┌──

(** * Resource helpers of the module framework (pkg/module/util.go)

    A shallow embedding of the helpers that turn Kubernetes objects and
    Terraform resources into Kusion resource records, together with the
    properties of identifiers, provider URLs and failure paths.

    Go strings are byte sequences: they are [string] (lists of 8-bit
    [ascii]).  Go maps are reference values: a map is a location in a
    store of map objects, so that sharing of a map between a provider
    configuration and a record is visible.  A function that allocates a
    map or may panic lives in the monad [Go]. *)

From Stdlib Require Import ZArith Ascii String List.
From stdpp Require Import base option gmap strings list fin_maps.

Local Open Scope string_scope.
Set Warnings "-register-all".
Set Default Proof Using "Type".

(** ** Strings: what the helpers use of package strings *)

Module strings.

(** [strings.Split(s, sep)] for a separator of one byte, the only way the
    helpers call it: the substrings between the separators, in order;
    a string without separator gives the one-element slice holding it.
    The result is never empty, so the last branch is not taken. *)
Fixpoint Split (s : string) (sep : ascii) : list string :=
  match s with
  | EmptyString => [EmptyString]
  | String c rest =>
      if Ascii.eqb c sep then EmptyString :: Split rest sep
      else match Split rest sep with
           | seg :: segs => String c seg :: segs
           | [] => [String c EmptyString]
           end
  end.

(** [strings.Join(elems, sep)]. *)
Fixpoint Join (elems : list string) (sep : string) : string :=
  match elems with
  | [] => ""
  | [e] => e
  | e :: rest => e +:+ sep +:+ Join rest sep
  end.

(** [strings.Count(s, sep)] for a one-byte separator. *)
Fixpoint Count (s : string) (sep : ascii) : nat :=
  match s with
  | EmptyString => 0
  | String c rest => (if Ascii.eqb c sep then 1 else 0) + Count rest sep
  end.

(** [strings.ContainsRune(s, sep)] for a one-byte separator. *)
Definition Contains (s : string) (sep : ascii) : bool :=
  negb (Nat.eqb (Count s sep) 0).

End strings.

(** ** Dynamic values, map objects and the store *)

(** A location of a map object. *)
Abbreviation loc := positive (only parsing).

(** A Go map value: [None] is the nil map, [Some l] refers to the map
    object at [l]. *)
Abbreviation mapref := (option positive) (only parsing).

(** What an [any] can hold in the attribute and extension maps. [VMap] is a
    [map[string]any] (and [v1.GenericConfig], which is that type): it holds
    the reference, not the contents. *)
Inductive value : Type :=
| VNil
| VBool (b : bool)
| VInt (n : Z)
| VString (s : string)
| VList (l : list value)
| VMap (m : mapref).

(** The store of map objects. *)
Abbreviation heap := (gmap positive (gmap string value)) (only parsing).

Inductive panic : Type :=
| TypeAssertionError
| RuntimeError.

Inductive outcome (A : Type) : Type :=
| Returns (a : A)
| Panics (p : panic).
Arguments Returns {A} a.
Arguments Panics {A} p.

(** Computations over the store that may panic. *)
Definition Go (A : Type) : Type := heap -> outcome (A * heap).

Definition ret {A} (a : A) : Go A := fun h => Returns (a, h).

Definition bind {A B} (m : Go A) (k : A -> Go B) : Go B :=
  fun h => match m h with
           | Returns (a, h') => k a h'
           | Panics p => Panics p
           end.

Definition throw {A} (p : panic) : Go A := fun _ => Panics p.

#[global] Instance Go_ret : MRet Go := @ret.
#[global] Instance Go_bind : MBind Go := fun A B k m => bind m k.

(** A map literal: a new map object holding the given entries. *)
Definition new_map (entries : list (string * value)) : Go mapref :=
  fun h => let l := fresh (dom h) in
           Returns (Some l, <[l := list_to_map entries]> h).

(** What a map value holds under a key in a store; the nil map holds
    nothing. *)
Definition entry (h : heap) (m : mapref) (k : string) : option value :=
  l ← m; entries ← h !! l; entries !! k.

(** [v, ok := m[k]]. *)
Definition map_index (m : mapref) (k : string) : Go (option value) :=
  fun h => Returns (entry h m k, h).

(** [v.(string)], the unchecked assertion. *)
Definition assert_string (v : value) : Go string :=
  match v with
  | VString s => ret s
  | _ => throw TypeAssertionError
  end.

(** ** Errors *)

(** [ErrEmptyTFProviderVersion] is the package's sentinel; the other errors
    are made by [fmt.Errorf] and carry their message. *)
Inductive error : Type :=
| ErrEmptyTFProviderVersion
| ErrorString (msg : string).

(** [fmt.Errorf(format, arg)] for a format made of a prefix and one [%s]. *)
Definition Errorf (prefix arg : string) : error := ErrorString (prefix +:+ arg).

Definition ErrEmptySource : error :=
  Errorf "empty terraform provider source" "".
Definition ErrEmptyResourceType : error :=
  Errorf "empty resource type" "".
Definition ErrInvalidProviderSource (source : string) : error :=
  Errorf "invalid terraform provider source: " source.

(** ** Records *)

Definition defaultTFHost : string := "registry.terraform.io".

Record ProviderConfig : Type := {
  Source : string;
  Version : string;
  ProviderMeta : mapref
}.

(** The fields of [metav1.TypeMeta] and [metav1.ObjectMeta] the helpers
    read. *)
Record TypeMeta : Type := { APIVersion : string; Kind : string }.
Record ObjectMeta : Type := { Namespace : string; Name : string }.

Inductive ResourceType : Type := Kubernetes | Terraform.

(** Modelled from the spec: the record [v1.Resource] of the Kusion API
    package, which is not part of this repository's sources; its five
    fields are those of the spec's unified resource record.  [DependsOn] is
    a slice, [None] being nil. *)
Record Resource : Type := {
  ID : string;
  Type_ : ResourceType;
  Attributes : mapref;
  DependsOn : option (list string);
  Extensions : mapref
}.

(** ** The helpers *)

Definition KubernetesResourceID (typeMeta : TypeMeta) (objectMeta : ObjectMeta)
  : string :=
  let id := APIVersion typeMeta +:+ ":" +:+ Kind typeMeta +:+ ":" in
  let id := if String.eqb (Namespace objectMeta) "" then id
            else id +:+ (Namespace objectMeta +:+ ":") in
  id +:+ Name objectMeta.

Definition UniqueAppName (projectName stackName appName : string) : string :=
  projectName +:+ "-" +:+ stackName +:+ "-" +:+ appName.

(** The labels map holds strings only and is new at every call, so it is
    given by its contents: the two entries of the map literal. *)
Definition UniqueAppLabels (projectName appName : string) : gmap string string :=
  list_to_map [("app.kubernetes.io/part-of", projectName);
               ("app.kubernetes.io/name", appName)].

Definition TerraformResourceID (providerCfg : ProviderConfig)
    (resType resName : string) : string * option error :=
  if String.eqb (Version providerCfg) "" then ("", Some ErrEmptyTFProviderVersion)
  else
    let srcAttrs := strings.Split (Source providerCfg) "/" in
    match
      (if Nat.eqb (List.length srcAttrs) 3 then
         Some (nth 1 srcAttrs "", nth 2 srcAttrs "")
       else if Nat.eqb (List.length srcAttrs) 2 then
         Some (nth 0 srcAttrs "", nth 1 srcAttrs "")
       else None)
    with
    | None => ("", Some (ErrInvalidProviderSource (Source providerCfg)))
    | Some (providerNamespace, providerName) =>
        (strings.Join [providerNamespace; providerName; resType; resName] ":",
         None)
    end.

Definition TerraformProviderExtensions (providerCfg : ProviderConfig)
    (resType : string) : Go (mapref * option error) :=
  if String.eqb (Version providerCfg) "" then
    ret (None, Some ErrEmptyTFProviderVersion)
  else if String.eqb (Source providerCfg) "" then
    ret (None, Some ErrEmptySource)
  else if String.eqb resType "" then
    ret (None, Some ErrEmptyResourceType)
  else
    let srcAttrs := strings.Split (Source providerCfg) "/" in
    match
      (if Nat.eqb (List.length srcAttrs) 3 then
         Some (strings.Join [Source providerCfg; Version providerCfg] "/")
       else if Nat.eqb (List.length srcAttrs) 2 then
         Some (strings.Join
                 [defaultTFHost; Source providerCfg; Version providerCfg] "/")
       else None)
    with
    | None => ret (None, Some (ErrInvalidProviderSource (Source providerCfg)))
    | Some providerURL =>
        m ← new_map [("provider", VString providerURL);
                     ("providerMeta", VMap (ProviderMeta providerCfg));
                     ("resourceType", VString resType)];
        ret (m, None)
    end.

Definition WrapTFResourceToKusionResource (providerCfg : ProviderConfig)
    (resType resourceID : string) (attributes : mapref)
    (dependsOn : option (list string)) : Go (option Resource * option error) :=
  '(extensions, err) ← TerraformProviderExtensions providerCfg resType;
  match err with
  | Some e => ret (None, Some e)
  | None =>
      ret (Some {| ID := resourceID;
                   Type_ := Terraform;
                   Attributes := attributes;
                   DependsOn := dependsOn;
                   Extensions := extensions |}, None)
  end.

Definition TerraformProviderRegion (providerCfg : ProviderConfig) : Go string :=
  region ← map_index (ProviderMeta providerCfg) "region";
  match region with
  | None => ret ""
  | Some v => assert_string v
  end.

(** ** Wrapping a Kubernetes object

    [runtime.Object], [GroupVersionKind().String()], the unstructured
    converter and the extension key [v1.ResourceExtensionGVK] belong to the
    Kubernetes and Kusion libraries.  The helper is written against this
    interface: [GoValue] is what an [any] argument can hold,
    [assert_RuntimeObject] is the dynamic check behind
    [resource.(runtime.Object)], and the two calls may fail or panic as
    the libraries decide. *)
Class Runtime (GoValue : Type) : Type := {
  RuntimeObject : Type;
  assert_RuntimeObject : GoValue -> option RuntimeObject;
  GroupVersionKindString : RuntimeObject -> Go string;
  ToUnstructured : GoValue -> Go (mapref * option error);
  ResourceExtensionGVK : string
}.

Definition WrapK8sResourceToKusionResource `{Runtime GoValue}
    (id : string) (resource : GoValue) : Go (option Resource * option error) :=
  match assert_RuntimeObject resource with
  | None => throw TypeAssertionError
  | Some obj =>
      gvk ← GroupVersionKindString obj;
      '(unstructured, err) ← ToUnstructured resource;
      match err with
      | Some e => ret (None, Some e)
      | None =>
          extensions ← new_map [(ResourceExtensionGVK, VString gvk)];
          ret (Some {| ID := id;
                       Type_ := Kubernetes;
                       Attributes := unstructured;
                       DependsOn := None;
                       Extensions := extensions |}, None)
      end
  end.

(** A small universe of arguments to run the helper on: an API object that
    carries its type metadata, and a plain integer, which is no
    [runtime.Object].  Objects convert to a map of their two type fields;
    an object without kind does not convert. *)
Inductive sample_value : Type :=
| SampleObject (typeMeta : TypeMeta)
| SampleInt (n : Z).

#[global] Instance sample_runtime : Runtime sample_value := {|
  RuntimeObject := TypeMeta;
  assert_RuntimeObject := fun v =>
    match v with SampleObject tm => Some tm | SampleInt _ => None end;
  GroupVersionKindString := fun tm =>
    ret (APIVersion tm +:+ ", Kind=" +:+ Kind tm);
  ToUnstructured := fun v =>
    match v with
    | SampleObject tm =>
        if String.eqb (Kind tm) "" then
          ret (None, Some (ErrorString "Object 'Kind' is missing"))
        else
          m ← new_map [("apiVersion", VString (APIVersion tm));
                       ("kind", VString (Kind tm))];
          ret (m, None)
    | SampleInt _ => throw RuntimeError
    end;
  ResourceExtensionGVK := "GVK"
|}.

(** ** Shapes of a provider source, for the statements below *)

(** The source splits on the slash into two or three segments. *)
Definition two_or_three_segments (source : string) : bool :=
  let n := List.length (strings.Split source "/") in
  Nat.eqb n 2 || Nat.eqb n 3.

(** The reading of the error taxonomy: two or three segments, none of them
    the empty string. *)
Definition two_or_three_nonempty_segments (source : string) : bool :=
  two_or_three_segments source
  && forallb (fun seg => negb (String.eqb seg "")) (strings.Split source "/").

(** ** The scenarios of the specification, run on the model *)

Example scenario_k8s_namespaced :
  KubernetesResourceID {| APIVersion := "apps/v1"; Kind := "Deployment" |}
                       {| Namespace := "nginx"; Name := "nginx-deployment" |}
  = "apps/v1:Deployment:nginx:nginx-deployment".
Proof. reflexivity. Qed.

Example scenario_k8s_cluster_scoped :
  KubernetesResourceID {| APIVersion := "v1"; Kind := "Namespace" |}
                       {| Namespace := ""; Name := "nginx" |}
  = "v1:Namespace:nginx".
Proof. reflexivity. Qed.

Example scenario_app_name : UniqueAppName "proj" "dev" "web" = "proj-dev-web".
Proof. reflexivity. Qed.

Example scenario_tf_id :
  TerraformResourceID
    {| Source := "hashicorp/aws"; Version := "5.0.0"; ProviderMeta := None |}
    "aws_s3_bucket" "b"
  = ("hashicorp:aws:aws_s3_bucket:b", None).
Proof. reflexivity. Qed.

Example scenario_tf_id_no_version :
  TerraformResourceID
    {| Source := "hashicorp/aws"; Version := ""; ProviderMeta := None |} "t" "n"
  = ("", Some ErrEmptyTFProviderVersion).
Proof. reflexivity. Qed.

└──

▶ What you have to do
Every line above in which the word "literal" occurs is to be copied.

▶ Response area
(** A map literal: a new map object holding the given entries. *)
    given by its contents: the two entries of the map literal. *)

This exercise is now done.